De fait, les images qui nous arrivent sont terribles. Elles n’appellent que le recueillement et la peine. Mais le moment est si grave qu’il nous a semblé qu’il était de notre responsabilité, en tant que républicains de gauche, de dire aussi tout ce qu’on l’on voit en ce moment.

Nous avons vu le leader autoproclamé de la gauche, Jean-Luc Mélenchon, refuser de qualifier le Hamas de « terroriste », ne lui concédant que des « crimes de guerre » immédiatement équilibrés dans son esprit par la riposte israélienne ; puis attaquer indignement la Présidente de l’Assemblée nationale avec des paroles qui sont celles d’un antisémite. 

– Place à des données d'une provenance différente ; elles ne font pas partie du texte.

Fixpoint has_space (s : string) : bool :=
  match s with
  | EmptyString => false
  | String c s' => is_space c || has_space s'
  end.

(** [s.split()]: the maximal runs of characters that are not whitespace,
    in order. [cur] holds the characters of the run being read, last one
    first. *)
Fixpoint split_go (cur : string) (s : string) : list string :=
  match s with
  | EmptyString =>
      match cur with
      | EmptyString => []
      | _ => [String.rev cur]
      end
  | String c s' =>
      if is_space c then
        match cur with
        | EmptyString => split_go EmptyString s'
        | _ => String.rev cur :: split_go EmptyString s'
        end
      else split_go (String c cur) s'
  end.

Definition str_split (s : string) : list string := split_go EmptyString s.

(** [[f(x) for x in items]] where [f] may raise. *)
Fixpoint comprehension {A B : Type} (f : A -> res B) (items : list A) : res (list B) :=
  match items with
  | [] => Ok []
  | x :: rest =>
      y ← f x;
      ys ← comprehension f rest;
      Ok (y :: ys)
  end.

Section Rag.
Context `{JSONDecoder}.

(** [json.dumps] on a list of strings, from the Python standard
    library. *)
Variable json_dumps : list string -> string.
(** * Worm Defense: the combat and wave simulation of [GameScene.ts]

    A shallow embedding of the Phaser scene [GameScene] (file
    [src/phaser/scenes/GameScene.ts]) together with the part of the
    engine contract the scene relies on: game objects with an [active]
    flag, arcade groups with a children array, the scene clock with its
    timer events, and [console.warn].

    Game objects are referred to through handles (natural numbers); the
    store [ents] maps a handle to the object's fields.  Coordinates and
    times are integers (pixels, milliseconds).  Velocities, rotation and
    scale are left to the physics engine: objects change position through
    the [Moved] event only. *)

From Stdlib Require Import ZArith QArith Qround Lia Lqa.
From stdpp Require Import gmap strings list.
Local Open Scope Z_scope.

(** ** Constants of the scene *)

Definition INVULNERABLE_MS_AFTER_HIT : Z := 700.
Definition HEART_HEAL_AMOUNT : Z := 28.

(** [width] and [height] of the game configuration ([createPhaserGame]). *)
Definition scale_width : Z := 900.
Definition scale_height : Z := 505.

(** ** Game objects *)

(** What [obj.destroy] is: absent or not callable, the engine's
    [GameObject.destroy], or a method that raises. *)
Inductive DestroyFn : Type :=
| NotAFunction
| Destroys
| Throws (err : string).

Record Entity : Type := mkEntity {
  active : bool;
  pos_x : Z;
  pos_y : Z;
  body : bool;                 (* the object has an arcade body *)
  hasHit : option bool;        (* getData('hasHit'); None is undefined *)
  isShooter : option bool;     (* getData('isShooter') *)
  tint : option Z;
  onDestroy : option nat;      (* timer removed by the once('destroy') handler *)
  destroyFn : DestroyFn
}.
(** X4. The trips that one row of the merged table is expanded into have
    identifiers that differ from one another. *)
Theorem build_trips_of_ids_distinct (service_by_window : gmap string string)
    (row : TripSpec) (trips : list TripRow) :
  build_trips_of service_by_window row = Ok trips →
  NoDup (tr_trip_id <$> trips).
Proof.
  destruct row as [[rt fq] sw]. unfold build_trips_of.
  case_bool_decide; [intros [= <-]; constructor|].
  destruct (getitem _ _) as [service|]; [|done].
  cbn [mbind Result_bind]. intros [= <-].
  set (n := int_of_float _).
  assert (Hone : ∀ d,
    NoDup (tr_trip_id <$> trips_in_direction (rt_route_id rt)
             (fq_service_window_id fq) (sw_start_time sw) (fq_shape_id fq)
             service n d)).
  { intros d. unfold trips_in_direction. rewrite <-list_fmap_compose.
    apply NoDup_fmap_2_strong; [|apply NoDup_seq].
    intros i i' _ _ Heq. cbn [compose tr_trip_id] in Heq.
    apply trip_id_inj in Heq as [_ ?]; [done|by left]. }
  unfold directions_of. case_bool_decide.
  - rewrite bind_two, fmap_app. apply NoDup_app. split; [done|].
    split; [|done]. intros id Hid Hid'. unfold trips_in_direction in *.
    rewrite <-list_fmap_compose in Hid, Hid'.
    apply list_elem_of_fmap in Hid as (i & -> & _).
    apply list_elem_of_fmap in Hid' as (i' & Heq & _).
    cbn [compose tr_trip_id] in Heq.
    apply trip_id_inj in Heq as [? _]; [done|]. right. by left.
  - by rewrite bind_one.
Qed.

(** X5. A row of frequency zero gives no trips, also when its service
    window has no service, and a trip joined with a frequency row of
    frequency zero gives no stop-time rows in either mode and leaves the
    memo table as it is; the geometry of the shape and the speed are read
    before the frequency all the same. *)
Theorem zero_frequency_skipped (service_by_window : gmap string string)
    (has_speed : bool) (geometry_by_shape : gmap string LineString)
    (geo_stops nearby : list GeoStop) (side : string) (buffer : Q)
    (rt : RouteRow) (fq : FrequencyRow) (sw : ServiceWindow) (tr : TripRow)
    (service_window_id : string) (cache : gmap string (gmap string Q))
    (geom : LineString) (duration : Z) :
  fq_frequency fq = 0 →
  geometry_by_shape !! tr_shape_id tr = Some geom →
  trip_duration has_speed (ls_length geom / 1000) fq = Ok duration →
  get_nearby_stops geo_stops geom side buffer = Ok nearby →
  build_trips_of service_by_window ((rt, fq), sw) = Ok [] ∧
  endpoint_stop_times has_speed geometry_by_shape
    ((tr, service_window_id), (rt, fq)) = Ok [] ∧
  nearby_stop_times has_speed geometry_by_shape geo_stops side buffer
    ((tr, service_window_id), (rt, fq)) cache = Ok (cache, []).
Proof.
  intros Hfreq Hgeom Hduration Hnearby. split; [|split].
  - unfold build_trips_of. by rewrite bool_decide_true.
  - unfold endpoint_stop_times, getitem. rewrite Hgeom.
    cbn [mbind Result_bind]. rewrite Hduration. cbn [mbind Result_bind].
    by rewrite bool_decide_true.
  - unfold nearby_stop_times, getitem. rewrite Hgeom.
    cbn [mbind Result_bind]. rewrite Hnearby. cbn [mbind Result_bind].
    rewrite Hduration. cbn [mbind Result_bind].
    by rewrite bool_decide_true.
Qed.

(** ** Loops and joins *)

Lemma for_rows_elem {A B} (f : A → Result (list B)) (l : list A)
    (ys : list B) (z : B) :
  for_rows f l = Ok ys →
  z ∈ ys ↔ ∃ x y, x ∈ l ∧ f x = Ok y ∧ z ∈ y.
Proof.
  revert ys. induction l as [|x l IH]; intros ys; cbn [for_rows].
  - intros [= <-]. split; [by intros ?%elem_of_nil|].
    by intros (? & ? & ?%elem_of_nil & _).
  - destruct (f x) as [y|] eqn:Hx; [|done]. cbn [mbind Result_bind].
    destruct (for_rows f l) as [ys'|]; [|done]. cbn [mbind Result_bind].
    intros [= <-]. rewrite elem_of_app, (IH ys' eq_refl). split.
    + intros [Hz|(x' & y' & Hx' & Hy' & Hz)].
      * exists x, y. split; [by left|done].
      * exists x', y'. split; [by right|done].
    + intros (x' & y' & [->|Hx']%elem_of_cons & Hy' & Hz).
      * left. congruence.
      * right. by exists x', y'.
Qed.

Lemma for_rows_total {A B} (f : A → Result (list B)) (l : list A) :
  (∀ x, x ∈ l → ∃ y, f x = Ok y) → ∃ ys, for_rows f l = Ok ys.
Proof.
  induction l as [|x l IH]; intros Hall; [by eexists|].
  destruct (Hall x) as [y Hy]; [by left|].
  destruct IH as [ys Hys]; [intros x' Hx'; apply Hall; by right|].
  exists (y ++ ys). cbn [for_rows]. by rewrite Hy, Hys.
Qed.

Lemma elem_of_merge {A B} (on : A → B → bool) (left : list A)
    (right : list B) (a : A) (b : B) :
  (a, b) ∈ merge on left right ↔ a ∈ left ∧ b ∈ right ∧ on a b = true.
Proof.
  unfold merge. rewrite list_elem_of_bind. split.
  - intros (a' & Hab & Ha').
    apply list_elem_of_fmap in Hab as (b' & [= -> ->] & Hb').
    apply list_elem_of_filter in Hb' as [? ?]. done.
  - intros (Ha & Hb & Hon). exists a. split; [|done].
    apply list_elem_of_fmap. exists b. split; [done|].
    by apply list_elem_of_filter.
Qed.

(** ** Trips refer to routes, services and shapes of the feed *)

Lemma service_by_window_of_elem (windows : list ServiceWindow)
    (w : ServiceWindow) :
  w ∈ windows →
  ∃ w', w' ∈ windows ∧
        service_by_window_of windows !! sw_service_window_id w
        = Some (get_sid (weekdays w')).
Proof.
  unfold service_by_window_of. generalize (∅ : gmap string string).
  revert w. induction windows as [|w0 windows IH]; intros w d Hw.
  - by apply elem_of_nil in Hw.
  - cbn [foldl].
    destruct (decide (sw_service_window_id w
                      ∈ sw_service_window_id <$> windows)) as [Hin|Hout].
    + apply list_elem_of_fmap in Hin as (w1 & Hid & Hw1).
      destruct (IH w1
                  (<[sw_service_window_id w0 := get_sid (weekdays w0)]> d)
                  Hw1) as (w' & Hw' & Hlook).
      exists w'. split; [by right|]. by rewrite Hid.
    + apply elem_of_cons in Hw as [->|Hw].
      * exists w0. split; [by left|].
        rewrite service_by_window_of_other by done. apply lookup_insert_eq.
      * exfalso. apply Hout. by apply list_elem_of_fmap_2.
Qed.

Lemma build_trips_of_fields (service_by_window : gmap string string)
    (rt : RouteRow) (fq : FrequencyRow) (sw : ServiceWindow)
    (trips : list TripRow) (t : TripRow) :
  build_trips_of service_by_window ((rt, fq), sw) = Ok trips → t ∈ trips →
  tr_route_id t = rt_route_id rt ∧
  service_by_window !! fq_service_window_id fq = Some (tr_service_id t) ∧
  tr_direction_id t ∈ directions_of (fq_direction fq) ∧
  tr_shape_id t = fq_shape_id fq +:+ SEP +:+ str (tr_direction_id t).
Proof.
  unfold build_trips_of. case_bool_decide.
  { intros [= <-] ?%elem_of_nil. done. }
  unfold getitem.
  destruct (service_by_window !! _) as [service|]; [|done].
  cbn [mbind Result_bind]. intros [= <-] Ht.
  apply list_elem_of_bind in Ht as (d & Ht & Hd).
  unfold trips_in_direction in Ht.
  apply list_elem_of_fmap in Ht as (i & -> & _). done.
Qed.

(** X6. With the dictionary and the calendar that [build_calendar_etc]
    makes for the same ProtoFeed, [build_trips] raises no exception, and
    every trip carries a service identifier of the calendar and a route
    identifier of the routes table it was given. *)
Theorem build_trips_after_calendar (σ : gmap nat Frequencies)
    (pfeed : ProtoFeed) (freq : Frequencies) (route_table : list RouteRow)
    (calendar_table : list CalendarRow)
    (service_by_window : gmap string string) :
  deref σ (pf_frequencies pfeed) = Ok freq →
  build_calendar_etc pfeed = Ok (calendar_table, service_by_window) →
  ∃ trip_table,
    build_trips σ pfeed route_table service_by_window = Ok trip_table ∧
    ∀ t, t ∈ trip_table →
      tr_service_id t ∈ ca_service_id <$> calendar_table ∧
      tr_route_id t ∈ rt_route_id <$> route_table.
Proof.
  intros Hfreq Hcalendar. unfold build_calendar_etc in Hcalendar.
  destruct (pf_service_windows pfeed) as [windows|] eqn:Hwindows; [|done].
  cbn [not_None mbind Result_bind] in Hcalendar.
  destruct (pf_meta pfeed) as [meta|]; [|done].
  cbn [not_None mbind Result_bind] in Hcalendar.
  destruct (index meta 0) as [m|]; [|done].
  cbn [mbind Result_bind] in Hcalendar. injection Hcalendar as <- <-.
  unfold build_trips. rewrite Hfreq, Hwindows.
  cbn [not_None mbind Result_bind].
  destruct (for_rows_total (build_trips_of (service_by_window_of windows))
              (merge_routes route_table freq windows)) as [trips Htrips].
  { intros [[rt fq] sw] Hrow. unfold merge_routes in Hrow.
    apply elem_of_merge in Hrow as (_ & Hsw & Hon).
    apply bool_decide_eq_true in Hon.
    destruct (service_by_window_of_elem windows sw Hsw)
      as (w' & _ & Hlook).
    unfold build_trips_of. case_bool_decide; [by eexists|].
    unfold getitem. rewrite Hon, Hlook. by eexists. }
  exists trips. split; [done|]. intros t Ht.
  apply (for_rows_elem _ _ _ t Htrips) in Ht
    as ([[rt fq] sw] & y & Hrow & Hy & Ht).
  destruct (build_trips_of_fields _ _ _ _ _ _ Hy Ht)
    as (Hroute & Hservice & _).
  unfold merge_routes in Hrow.
  apply elem_of_merge in Hrow as (Hleft & Hsw & Hon).
  apply elem_of_merge in Hleft as (Hrt & _ & _).
  apply bool_decide_eq_true in Hon. split.
  - destruct (service_by_window_of_elem windows sw Hsw)
      as (w' & Hw' & Hlook).
    rewrite Hon, Hlook in Hservice. injection Hservice as <-.
    rewrite <-list_fmap_compose. apply list_elem_of_fmap.
    exists (weekdays w'). split; [done|].
    apply elem_of_elements, elem_of_bitlists_of.
    by apply list_elem_of_fmap_2.
  - rewrite Hroute. by apply list_elem_of_fmap_2.
Qed.

Lemma shape_rows_ids (shid : string) (geom : LineString) :
  Forall (λ x, sh_shape_id x = shid) (shape_rows shid geom).
Proof.
  apply Forall_lookup. intros i x Hx. unfold shape_rows in Hx.
  rewrite list_lookup_imap in Hx.
  by apply fmap_Some in Hx as ([lon lat] & _ & ->).
Qed.

Lemma filter_shape_rows (a b : string) (geom : LineString) :
  filter (λ x, sh_shape_id x = a) (shape_rows b geom)
  = if decide (a = b) then shape_rows b geom else [].
Proof.
  case_decide as Hab.
  - subst b. apply filter_all, shape_rows_ids.
  - apply filter_none. eapply Forall_impl; [apply shape_rows_ids|].
    intros x Hx. cbn in Hx. congruence.
Qed.
Lemma effect_child_inv (h : heap) c r h' :
  child_inv h -> effect h c r h' -> child_inv h'.
Proof.
  intros Hch Heff. pose proof (effect_extends _ _ _ _ Heff) as Hext.
  assert (Hold : forall f e c0, h !! f = Some (Fragment e) ->
            child e = Ref c0 ->
            f < c0 /\ exists ce, h' !! c0 = Some (Fragment ce) /\
                                 parent ce = Some f).
  { intros f e c0 Hf Hc. destruct (Hch f e c0 Hf Hc) as (Hlt & ce & Hce & Hp).
    split; [done|].
    destruct (Hext _ _ Hce) as ([ce'|] & Hce' & Hs); cbn in Hs; [|done].
    destruct Hs as [x ->]. by eexists. }
  destruct Heff; try done.
  - intros f e c0 Hf Hc.
    apply lookup_app_Some in Hf as [Hf|[_ Hf]]; [by eapply Hold|].
    by apply list_lookup_singleton_Some in Hf as [_ [= <-]].
  - intros f e c0 Hf Hc.
    apply lookup_app_Some in Hf as [Hf|[_ Hf]]; [by eapply Hold|].
    by apply list_lookup_singleton_Some in Hf as [_ ?].
  - intros f e' c0 Hf Hc.
    assert (this < length h) by by eapply lookup_lt_Some.
    destruct (decide (f = this)) as [->|Hne].
    + rewrite list_lookup_insert_eq in Hf by (rewrite length_app; cbn; lia).
      injection Hf as <-. cbn in Hc. injection Hc as <-.
      split; [done|]. exists (new_fragment k v (Some this)). split; [|done].
      rewrite list_lookup_insert_ne by lia.
      by rewrite lookup_app_r, Nat.sub_diag by lia.
    + rewrite list_lookup_insert_ne in Hf by done.
      apply lookup_app_Some in Hf as [Hf|[_ Hf]]; [by eapply Hold|].
      by apply list_lookup_singleton_Some in Hf as [_ [= <-]].
Qed.

Lemma reachable_child_inv (h : heap) : reachable h -> child_inv h.
Proof.
  induction 1 as [|h c Hr IH Hok].
  - intros f e c Hf. by rewrite lookup_nil in Hf.
  - eapply effect_child_inv; [exact IH|].
    apply exec_effect. by apply reachable_inv.
Qed.

(** X4. In every store built with the public surface, the [child] field of a
    fragment is either the empty object it was constructed with or a
    reference to a fragment that was constructed later and whose [parent] is
    that very fragment. *)
Theorem child_link_invariant (h : heap) f e :
  reachable h -> h !! f = Some (Fragment e) ->
  child e = EmptyObject \/
  exists c ce, child e = Ref c /\ f < c /\
               h !! c = Some (Fragment ce) /\ parent ce = Some f.
Proof.
  intros Hch%reachable_child_inv Hf.
  destruct (child e) as [|c] eqn:Hc; [by left|right].
  destruct (Hch f e c Hf Hc) as (Hlt & ce & Hce & Hp). by exists c, ce.
Qed.

Lemma child_link_invariant_witness :
  reachable sample_store /\
  (child (set_child_field (new_fragment KId "main" (Some 0)) (Ref 2))
     = EmptyObject \/
   exists c ce,
     child (set_child_field (new_fragment KId "main" (Some 0)) (Ref 2))
       = Ref c /\ 1 < c /\
     sample_store !! c = Some (Fragment ce) /\ parent ce = Some 1).
Proof.
  split; [exact sample_reachable|].
  apply (child_link_invariant sample_store 1 _ sample_reachable eq_refl).
Defined.

Lemma chain_pseudo_element_last (h : heap) :
  heap_inv h ->
  forall l items i v,
    chain h l = Some items -> items !! i = Some (KPseudoElement, v) ->
    S i = length items.
Proof.
  intros Hinv l. induction l as [l IH] using lt_wf_ind.
  intros items i v Hc Hi.
  destruct (chain_is_fragment h l _ Hc) as [e Ho].
  destruct (Hinv _ _ Ho) as (k & Ht & _ & _ & _ & _ & Hpar).
  rewrite (chain_fragment h l e k Hinv Ho Ht) in Hc.
  destruct (parent e) as [p|].
  - destruct Hpar as (Hlt & pe & pk & Hpe & Htp & Hrule).
    destruct (chain_summary h Hinv p pe pk Hpe Htp) as (pre & Hcp & _).
    rewrite Hcp in Hc. injection Hc as <-.
    rewrite !length_app. cbn.
    apply lookup_app_Some in Hi as [Hi|[Hge Hi]]; [|].
    + pose proof (IH p Hlt _ i v Hcp Hi) as Hlast.
      rewrite length_app in Hlast. cbn in Hlast.
      assert (i = length pre) as -> by lia.
      rewrite lookup_app_r, Nat.sub_diag in Hi by lia.
      injection Hi as -> _.
      by apply never_append_after_pseudo_element in Hrule.
    + apply list_lookup_singleton_Some in Hi as [Hz _].
      rewrite length_app in Hz, Hge. cbn in Hz, Hge. lia.
  - injection Hc as <-. cbn in *.
    by apply list_lookup_singleton_Some in Hi as [-> _].
Qed.

(** X3. A pseudo-element fragment ends its chain.  Every chaining call on it
    throws (the duplicate-kind message for [pseudoElement], the ordering
    message for the five others) and leaves the store as it was; its [child]
    field stays the empty object; no fragment has it as predecessor; and in
    the chain of any fragment a pseudo-element can only be the last item. *)
Theorem pseudo_element_is_terminal (h : heap) f e :
  reachable h -> h !! f = Some (Fragment e) -> type e = "pseudoElement" ->
  (forall k v,
     exec (method_call f k v) h =
       (Throw (Error (if bool_decide (k = KPseudoElement)
                      then MyElementClass.validError_message
                      else MyElementClass.partsError_message)), h)) /\
  child e = EmptyObject /\
  (forall l e', h !! l = Some (Fragment e') -> parent e' <> Some f) /\
  (forall l items i v,
     chain h l = Some items -> items !! i = Some (KPseudoElement, v) ->
     S i = length items).
Proof.
  intros Hreach Ho Hty. pose proof (reachable_inv h Hreach) as Hinv.
  destruct (Hinv _ _ Ho) as (sk & Ht & _ & _ & Hv & Hp & _).
  assert (sk = KPseudoElement) as ->.
  { apply type_name_inj. by rewrite <- Ht. }
  assert (Hnopar : forall l e', h !! l = Some (Fragment e') ->
                                parent e' <> Some f).
  { intros l e' Hl Hpar.
    destruct (Hinv _ _ Hl) as (k' & _ & _ & _ & _ & _ & Hpi).
    rewrite Hpar in Hpi. destruct Hpi as (_ & pe & pk & Hpe & Htp & Hrule).
    rewrite Ho in Hpe. injection Hpe as <-.
    assert (pk = KPseudoElement) as ->.
    { apply type_name_inj. by rewrite <- Htp. }
    by apply never_append_after_pseudo_element in Hrule. }
  split; [|split; [|split]].
  - intros k v. cbn [exec].
    rewrite (method_spec h f e KPseudoElement k v Ho Ht), Hv, Hp.
    by destruct k.
  - destruct (child e) as [|c] eqn:Hc; [done|].
    destruct (reachable_child_inv h Hreach f e c Ho Hc) as (_ & ce & Hce & Hpc).
    by destruct (Hnopar c ce Hce).
  - exact Hnopar.
  - by apply chain_pseudo_element_last.
Qed.

(** X5. What [stringify()] returns for an object never changes: in every
    store a program reaches later, every object of the store renders as it
    did, a combined selector too whichever chaining calls are made on its
    sides in between; and the chain of a fragment stays the same list. *)
Theorem rendering_is_permanent (h h' : heap) l :
  reachable h -> later h h' -> l < length h ->
  (exists s, stringify h l = Some s /\ stringify h' l = Some s) /\
  (forall e, h !! l = Some (Fragment e) -> chain h' l = chain h l) /\
  (forall s1 c s2, h !! l = Some (Combined s1 c s2) ->
                   h' !! l = Some (Combined s1 c s2)).
Proof.
  intros Hinv%reachable_inv Hlater Hl.
  destruct (later_extends h h' Hinv Hlater) as [_ Hext].
  split; [|split].
  - destruct (stringify_total h l Hinv Hl) as [s Hs]. exists s.
    split; [done|]. by rewrite (stringify_stable h h' l Hinv Hext Hl).
  - intros e Ho. by eapply chain_stable.
  - intros s1 c s2 Ho.
    destruct (Hext _ _ Ho) as ([|s1' c' s2'] & Ho' & Hs); cbn in Hs; [done|].
    by destruct Hs as (-> & -> & ->).
Qed.

Lemma pseudo_reachable : reachable pseudo_store.
Proof.
  by apply (run_reachable
              [builder_call KElement "a"; method_call 0 KPseudoElement "before"]).
Qed.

Dans la foulée de leur mentor, nous voyons certains élus de gauche prendre fait et cause pour le Hamas élevé au rang de « résistance palestinienne » ; une rhétorique qui permet d’absoudre les massacres sans le dire explicitement. On pense bien sûr ici à la cheffe de file des Insoumis à l’Assemblée, Mathilde Panot,  mais aussi aux députés Danièle Obono, David Guiraud et Thomas Portes ; ils ne sont malheureusement pas les seuls… C’est en réalité la haine d’Israël qui les transforme en soutien de l’idéologie islamiste du Hamas et en relais zélés de sa propagande, comme si tout sens de la nuance avait abandonné ces gens pourtant doués de raison et de sensibilité. 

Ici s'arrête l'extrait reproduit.